::: PROVIDED DATA

(* ===== verification/Presence.v ===== *)
(** * Presence ([backend/realtime/src/connection_manager.rs], lines 471 to 800)

    Who is online: a sorted set per workspace scored by when an entry goes
    stale, the last activity of a user, and the status last announced. *)

From stdpp Require Import base tactics option list gmap.
From Stdlib Require Import ZArith Lia String Ascii.
From S2P Require Import Prelude RustStr Json Frames Redis GatewayState ConnectionManager.

Definition PRESENCE_TTL_SECS : Z := 60.
Definition ACTIVE_TTL_SECS : Z := 60.
Definition AWAY_AFTER_IDLE_SECS : Z := 8 * 60.
Definition LAST_ACTIVE_TTL_SECS : Z := 7 * 24 * 3600.
Definition PRESENCE_STATUS_TTL_SECS : Z := 24 * 3600.

(** An integer as the Redis client writes it. *)
Class RedisArgs := { i64_to_string : Z -> str }.

Section presence.
Context {R : Type} `{Redis R} `{UuidText} `{JsonText} `{RedisArgs}.
Implicit Types (w : World R).

Definition now_secs : M R Z := gets now.

(** [publish_event]: the envelope of an event that is not in a stream. *)
Definition publish_event (redis_channel event_type : str) (payload : json) : M R unit :=
  let envelope := JObject [($"event_type", JString event_type); ($"payload", payload)] in
  _ ← redis_publish redis_channel (json_to_string envelope);
  mret tt.

Definition presence_key (workspace_id : Uuid) : str :=
  $"presence:ws:" ++ uuid_to_string workspace_id.
Definition last_active_key (user : Uuid) : str := $"last_active:user:" ++ uuid_to_string user.
Definition presence_status_key (user : Uuid) : str := $"presence:status:" ++ uuid_to_string user.
Definition active_key (user : Uuid) : str := $"active:user:" ++ uuid_to_string user.

(** A pipeline: one round trip that runs a command per element. *)
Definition pipeline {A} (cmd : A -> R -> R) (l : list A) : R -> R :=
  fun r => foldl (fun r x => cmd x r) r l.

Definition presence_set_online (user : Uuid) (workspace_ids : list Uuid) : M R unit :=
  if bool_decide (workspace_ids = []) then mret tt
  else
    at_ ← now_secs;
    let expires_at := at_ + PRESENCE_TTL_SECS in
    _ ← redis_write (pipeline
          (fun ws => zadd (presence_key ws) (uuid_to_string user) expires_at) workspace_ids);
    mret tt.

Definition activity_set (user conn_id : Uuid) (active : bool) : M R unit :=
  let key := active_key user in
  at_ ← now_secs;
  _ ← redis_write (fun r =>
        if active then
          set_ex (last_active_key user) (i64_to_string at_) LAST_ACTIVE_TTL_SECS
            (expire key ACTIVE_TTL_SECS
               (hset key (uuid_to_string conn_id) (at_ + ACTIVE_TTL_SECS) r))
        else hdel key (uuid_to_string conn_id) r);
  mret tt.

Definition presence_arrived (user : Uuid) : M R unit :=
  at_ ← now_secs;
  _ ← redis_write (set_nx_ex (last_active_key user) (i64_to_string at_) LAST_ACTIVE_TTL_SECS);
  mret tt.

(** Online unless away on purpose or idle; no recorded activity counts as idle. *)
Definition presence_of (away_on_purpose : list Uuid) (idle_before : Z)
    (p : Uuid * option Z) : Uuid * Presence :=
  let '(id, last) := p in
  let idle := match last with None => true | Some at_ => at_ <=? idle_before end in
  (id, if bool_decide (id ∈ away_on_purpose) || idle then Away else Online).

Definition presence_of_connected (user_ids : list Uuid) : M R (list (Uuid * Presence)) :=
  if bool_decide (user_ids = []) then mret []
  else
    away ← db_query (fun d => filter (fun u => u ∈ user_ids) (manual_away d));
    let away_on_purpose := match away with Ok ids => ids | Err _ => [] end in
    values ← redis_read (mget_i64 (last_active_key <$> user_ids));
    let last_active := match values with
                       | Ok (Some values) => values
                       | _ => (fun _ => None) <$> user_ids
                       end in
    at_ ← now_secs;
    let idle_before := at_ - AWAY_AFTER_IDLE_SECS in
    mret (presence_of away_on_purpose idle_before <$> zip user_ids last_active).

Definition publish_presence (user : Uuid) (status : Presence) : M R unit :=
  workspace_ids ← user_workspace_ids user;
  publish_event ($"events:presence") ($"presence.changed")
    (JObject [($"user_id", JString (uuid_to_string user));
              ($"status", JString (presence_as_str status));
              ($"workspace_ids", JArray ((fun u => JString (uuid_to_string u)) <$> workspace_ids))]).

(** Records the status and announces it if it is not the one recorded. *)
Definition presence_settle (user : Uuid) (presence : Presence) : M R bool :=
  previous ← redis_call (fun r =>
    (set_ex (presence_status_key user) (presence_as_str presence) PRESENCE_STATUS_TTL_SECS r,
     redis_get (presence_status_key user) r));
  let changed := match previous with
                 | Ok previous => negb (bool_decide ((previous ≫= presence_parse) = Some presence))
                 | Err _ => true
                 end in
  _ ← (if changed then publish_presence user presence else mret tt);
  mret changed.

Definition presence_sync (user : Uuid) : M R unit :=
  statuses ← presence_of_connected [user];
  let presence := match statuses with (_, p) :: _ => p | [] => Online end in
  _ ← presence_settle user presence;
  mret tt.

Definition presence_refresh (user : Uuid) (workspace_ids : list Uuid) : M R unit :=
  presence_set_online user workspace_ids.

Definition presence_clear (user : Uuid) (workspace_ids : list Uuid) : M R bool :=
  if bool_decide (workspace_ids = []) then mret true
  else
    cleared ← redis_write (pipeline
      (fun ws => zrem (presence_key ws) (uuid_to_string user)) workspace_ids);
    mret (match cleared with Ok _ => true | Err _ => false end).

Definition online_users_in_workspace (workspace_id : Uuid) : M R (list Uuid) :=
  at_ ← now_secs;
  let key := presence_key workspace_id in
  raw ← redis_call (fun r =>
    let r' := zremrangebyscore key at_ r in (r', zrangebyscore key at_ r'));
  mret (match raw with Ok raw => omap uuid_parse raw | Err _ => [] end).

Definition presence_leave_workspace (user workspace_id : Uuid) : M R unit :=
  _ ← redis_write (zrem (presence_key workspace_id) (uuid_to_string user));
  mret tt.

Definition publish_typing (channel_id user : Uuid) (is_typing : bool) : M R unit :=
  publish_event ($"events:typing") ($"typing.indicator")
    (JObject [($"channel_id", JString (uuid_to_string channel_id));
              ($"user_id", JString (uuid_to_string user));
              ($"is_typing", JBool is_typing)]).

(** ** None of this touches the process *)

Section outside.
Context (Rel : relation (World R)) `{!Internal Rel}.

Lemma respects_publish_event c t p : respects Rel (publish_event c t p).
Proof. unfold publish_event. solve_respects. Qed.
Lemma respects_presence_set_online u ws : respects Rel (presence_set_online u ws).
Proof. unfold presence_set_online, now_secs. solve_respects. Qed.
Lemma respects_activity_set u c a : respects Rel (activity_set u c a).
Proof. unfold activity_set, now_secs. solve_respects. Qed.
Lemma respects_presence_arrived u : respects Rel (presence_arrived u).
Proof. unfold presence_arrived, now_secs. solve_respects. Qed.
Lemma respects_presence_of_connected us : respects Rel (presence_of_connected us).
Proof. unfold presence_of_connected, now_secs. solve_respects. Qed.
Lemma respects_user_workspace_ids u : respects Rel (user_workspace_ids u).
Proof. unfold user_workspace_ids. solve_respects. Qed.
Hint Resolve respects_publish_event respects_presence_of_connected
  respects_user_workspace_ids : respects.
Lemma respects_publish_presence u p : respects Rel (publish_presence u p).
Proof. unfold publish_presence. solve_respects. Qed.
Hint Resolve respects_publish_presence : respects.
Lemma respects_presence_settle u p : respects Rel (presence_settle u p).
Proof. unfold presence_settle. solve_respects. Qed.
Hint Resolve respects_presence_settle : respects.
Lemma respects_presence_sync u : respects Rel (presence_sync u).
Proof. unfold presence_sync. solve_respects. Qed.
Lemma respects_presence_clear u ws : respects Rel (presence_clear u ws).
Proof. unfold presence_clear. solve_respects. Qed.
Lemma respects_online_users ws : respects Rel (online_users_in_workspace ws).
Proof. unfold online_users_in_workspace, now_secs. solve_respects. Qed.
Lemma respects_presence_leave u ws : respects Rel (presence_leave_workspace u ws).
Proof. unfold presence_leave_workspace. solve_respects. Qed.
Lemma respects_publish_typing c u b : respects Rel (publish_typing c u b).
Proof. unfold publish_typing. solve_respects. Qed.
End outside.
End presence.

#[export] Hint Resolve respects_publish_event respects_presence_set_online respects_activity_set
  respects_presence_arrived respects_presence_of_connected respects_user_workspace_ids
  respects_publish_presence respects_presence_settle respects_presence_sync
  respects_presence_clear respects_online_users respects_presence_leave
  respects_publish_typing : respects.

(** Presence is announced when it changes and only then.  With Redis and the
    database answering, settling a status publishes one [presence.changed] to
    [events:presence] unless that very status is the one on record, and settling
    the same status again publishes nothing. *)
Theorem presence_settle_announces_changes {R} `{RedisLaws R} `{UuidText} `{JsonText}
    (u : Uuid) (p : Presence) (w : World R) :
  schedule w = [] ->
  let same := bool_decide ((redis_get (presence_status_key u) (redis w) ≫= presence_parse) = Some p) in
  let '(changed, w') := presence_settle u p w in
  changed = negb same /\
  (if same then published w' = published w
   else exists body, published w' = published w ++ [($"events:presence", body)]) /\
  (let '(changed2, w2) := presence_settle u p w' in
   changed2 = false /\ published w2 = published w').
Proof.
  intros Hs. cbn zeta.
  assert (Hset : forall v : World R, schedule v = [] ->
    let same := bool_decide ((redis_get (presence_status_key u) (redis v) ≫= presence_parse) = Some p) in
    (presence_settle u p v).1 = negb same /\ schedule (presence_settle u p v).2 = [] /\
    redis_get (presence_status_key u) (redis (presence_settle u p v).2) = Some (presence_as_str p) /\
    (if same then published (presence_settle u p v).2 = published v
     else exists body, published (presence_settle u p v).2 = published v ++ [($"events:presence", body)])).
  { intros v Hv. unfold presence_settle, redis_call, mbind, M_bind.
    rewrite (take_tick_nil v Hv). cbn. case_bool_decide as E; cbn.
    - split_and!; try done. apply redis_get_set_ex.
    - unfold publish_presence, user_workspace_ids, db_query, publish_event, redis_publish.
      unfold mbind, M_bind, mret, M_ret. cbn.
      split_and!; try done; [apply redis_get_set_ex|by eexists]. }
  pose proof (Hset w Hs) as (Hc & Hs' & Hg & Hp).
  destruct (presence_settle u p w) as [c w']. cbn [fst snd] in *.
  pose proof (Hset w' Hs') as (Hc2 & _ & _ & Hp2). rewrite Hg in Hc2, Hp2. cbn in Hc2, Hp2.
  rewrite presence_parse_as_str, bool_decide_eq_true_2 in Hc2, Hp2 by done.
  destruct (presence_settle u p w') as [c2 w2]. done.
Qed.

Lemma presence_settle_announces_changes_witness :
  let U := {| uuid_parse := fun _ => None; uuid_to_string := fun _ => $"7" |} in
  let J := {| json_from_str := fun _ => None; json_to_string := fun _ => $"{}" |} in
  let settle := @presence_settle _ Store.redis U J 7%N Away in
  let w1 := (settle Sample.world).2 in
  published w1 = [($"events:presence", $"{}")] /\ published (settle w1).2 = published w1.
Proof.
  intros U J settle w1. split; [vm_compute; reflexivity|].
  pose proof (@presence_settle_announces_changes _ _ Store.redis_laws U J 7%N Away Sample.world eq_refl) as H.
  unfold w1, settle. destruct (presence_settle 7%N Away Sample.world) as [c w'].
  destruct H as (_ & _ & H). cbn [snd].
  destruct (presence_settle 7%N Away w') as [c2 w2]. apply H.
Defined.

::::::

TASK TO CARRY OUT. Taking the entries above, print exactly the lines starting at the line with "(** An integer" and ending at the line with "Definition now_secs : M R Z := gets now.", both included.

ANSWER FOR THE TASK.
(** An integer as the Redis client writes it. *)
Class RedisArgs := { i64_to_string : Z -> str }.

Section presence.
Context {R : Type} `{Redis R} `{UuidText} `{JsonText} `{RedisArgs}.
Implicit Types (w : World R).

Definition now_secs : M R Z := gets now.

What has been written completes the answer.